Lemma new_occupants_ok snap c :
  wf_snapshot snap = true → occupants_ok (Core.NewPlacementCeiling snap c).
Proof.
  intros [_ Hp]%andb_true_iff. apply forallb_Forall in Hp. unfold Core.NewPlacementCeiling.
  assert (H0 : occupants_ok (fold_left (Core.add_node c) (ClusterSnapshot.Nodes snap) (Core.mk ∅ []))).
  { assert (Hb : occupants_ok (Core.mk ∅ [])).
    { intros m. unfold Core.Occupants. simpl. by rewrite lookup_empty. }
    revert Hb. generalize (Core.mk ∅ []). clear.
    induction (ClusterSnapshot.Nodes snap) as [|n ns IH]; intros p Hb; simpl; [done|].
    apply IH. intros m. unfold Core.Occupants. simpl.
    destruct (decide (Node.Name n = m)) as [<-|]; [by rewrite lookup_insert_eq; simpl|].
    rewrite lookup_insert_ne by done. apply Hb. }
  revert H0. generalize (fold_left (Core.add_node c) (ClusterSnapshot.Nodes snap) (Core.mk ∅ [])).
  induction Hp as [|pod pods Hpod Hp IH]; intros p H0; simpl; [done|].
  apply IH. by apply occupants_add_pod.
Qed.

Lemma new_coherent snap c :
  wf_snapshot snap = true → coherent (Placement.NewPlacementCeiling snap c).
Proof.
  intros Hw. split; simpl; [|by apply new_occupants_ok|].
  - apply new_wf. by apply andb_true_iff in Hw as [?%bool_decide_eq_true _].
  - intros key e. by unfold spreadIndex; rewrite lookup_empty.
Qed.

(** ** The laws hold *)

#[local] Obligation Tactic := idtac.

#[global] Program Instance placement_laws : PlacementLaws Placement.t := {|
  to_core := Placement.core;
  valid := coherent;
|}.
Next Obligation. done. Qed.
Next Obligation. apply new_coherent. Qed.
Next Obligation. done. Qed.
Next Obligation. done. Qed.
Next Obligation. done. Qed.
Next Obligation. intros p n Hc. apply Hc. Qed.
Next Obligation. intros. by apply canplace_correct. Qed.
Next Obligation. intros. apply canplace_keeps_core. Qed.
Next Obligation. intros. by apply canplace_correct. Qed.
Next Obligation. intros. apply place_core_eq. Qed.
Next Obligation. intros. by apply place_coherent. Qed.
Next Obligation. intros. apply remove_core_eq. Qed.
Next Obligation. intros. by apply remove_coherent. Qed.
Next Obligation. intros p. exact (f_equal Placement.core (clone_id p)). Qed.
Next Obligation. intros p Hc. exact (eq_ind_r coherent Hc (clone_id p)). Qed.

#[global] Program Instance core_laws : PlacementLaws Core.t := {|
  to_core p := p;
  valid p := core_wf p ∧ occupants_ok p;
  new_core _ _ := eq_refl;
  names_core _ := eq_refl;
  free_core _ _ := eq_refl;
  occupants_core _ _ := eq_refl;
  canplace_core _ _ _ _ _ := eq_refl;
  canplace_keeps _ _ _ := eq_refl;
  canplace_valid _ _ _ H _ := H;
  place_core _ _ _ := eq_refl;
  remove_core _ _ := eq_refl;
  clone_core _ := eq_refl;
  clone_valid _ H := H;
|}.
Next Obligation.
  intros snap c Hw. split; [|by apply new_occupants_ok].
  apply new_wf. by apply andb_true_iff in Hw as [?%bool_decide_eq_true _].
Qed.
Next Obligation. intros p n [_ Ho]. apply Ho. Qed.
Next Obligation. intros pod n p [??] ?. split; [by apply place_wf|by apply occupants_ok_place]. Qed.
Next Obligation. intros pod p [??]. split; [by apply remove_wf|by apply occupants_ok_remove]. Qed.

(** ** Clients see the bare assignment *)

Section client.
Context {P : Type} `{PlacementLaws P}.

Lemma candidates_core pod names (p : P) :
  valid p → wf_pod pod = true →
  (candidates pod names p).1 =
    List.filter (λ n, negb (n =? Pod.NodeName pod)%string &&
                      (Core.CanPlace (to_core p) pod n).1) names ∧
  to_core (candidates pod names p).2 = to_core p ∧ valid (candidates pod names p).2.
Proof.
  intros Hv Hw. revert p Hv. induction names as [|n names IH]; intros p Hv; simpl; [done|].
  destruct (String.eqb_spec n (Pod.NodeName pod)); simpl; [by apply IH|].
  unfold st_bind. pose proof (canplace_core pod n p Hv Hw) as H1.
  pose proof (canplace_keeps pod n p) as H2. pose proof (canplace_valid pod n p Hv Hw) as H3.
  destruct (CanPlace pod n p) as [v q]. simpl in *. subst v.
  destruct (IH q H3) as (I1&I2&I3). rewrite H2 in I1.
  destruct (candidates pod names q) as [rest r]. simpl in *. subst rest.
  rewrite I2. by case_match.
Qed.

(** Questions and updates in any order. *)
Inductive op : Type :=
| AskCanPlace (pod : Pod.t) (n : string)
| AskCandidates (pod : Pod.t)
| DoPlace (pod : Pod.t) (n : string)
| DoRemove (pod : Pod.t)
| DoClone.

Definition op_pod (o : op) : option Pod.t :=
  match o with
  | AskCanPlace pod _ | AskCandidates pod | DoPlace pod _ => Some pod
  | DoRemove _ | DoClone => None
  end.

Definition op_ok (o : op) : bool :=
  match op_pod o with Some pod => wf_pod pod | None => true end.

Fixpoint answers (ops : list op) (p : P) : list (verdict + list string) :=
  match ops with
  | [] => []
  | AskCanPlace pod n :: ops =>
      let '(v, p) := CanPlace pod n p in inl v :: answers ops p
  | AskCandidates pod :: ops =>
      let '(l, p) := CandidateNodes pod p in inr l :: answers ops p
  | DoPlace pod n :: ops => answers ops (Place pod n p)
  | DoRemove pod :: ops => answers ops (Remove pod p)
  | DoClone :: ops => answers ops (Clone p)
  end.
End client.

Lemma answers_core {P} `{PlacementLaws P} ops (p : P) :
  valid p → valid (P:=Core.t) (to_core p) → forallb op_ok ops = true →
  answers ops p = answers ops (to_core p).
Proof.
  intros Hv Hc. revert p Hv Hc. induction ops as [|o ops IH]; intros p Hv Hc; simpl; [done|].
  intros [Ho Hops]%andb_true_iff. unfold op_ok in Ho. destruct o; simpl in Ho.
  - pose proof (canplace_core pod n p Hv Ho) as H1. pose proof (canplace_keeps pod n p) as H2.
    pose proof (canplace_valid pod n p Hv Ho) as H3.
    destruct (CanPlace pod n p) as [v q]; simpl in *. subst v. f_equal. rewrite IH; congruence.
  - unfold CandidateNodes.
    destruct (candidates_core pod (NodeNames p) p Hv Ho) as (H1&H2&H3).
    destruct (candidates_core pod (NodeNames (to_core p)) (to_core p) Hc Ho) as (I1&I2&I3).
    destruct (candidates pod (NodeNames p) p) as [l q].
    destruct (candidates pod (NodeNames (to_core p)) (to_core p)) as [l' q']. simpl in *.
    rewrite names_core in H1. subst l l' q'. f_equal. rewrite IH; congruence.
  - rewrite <- place_core. apply IH; [by apply place_valid| |done].
    rewrite place_core. exact (place_valid (P:=Core.t) pod n _ Hc Ho).
  - rewrite <- remove_core. apply IH; [by apply remove_valid| |done].
    rewrite remove_core. exact (remove_valid (P:=Core.t) pod _ Hc).
  - change (answers ops (Clone p) = answers ops (to_core p)).
    rewrite <- (clone_core p). apply IH; [by apply clone_valid| |done].
    by rewrite clone_core.
Qed.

□ □ □

● **Problem to work on**: Copy every line above that includes the string "global".

● **Task result**:
#[global] Program Instance placement_laws : PlacementLaws Placement.t := {|
#[global] Program Instance core_laws : PlacementLaws Core.t := {|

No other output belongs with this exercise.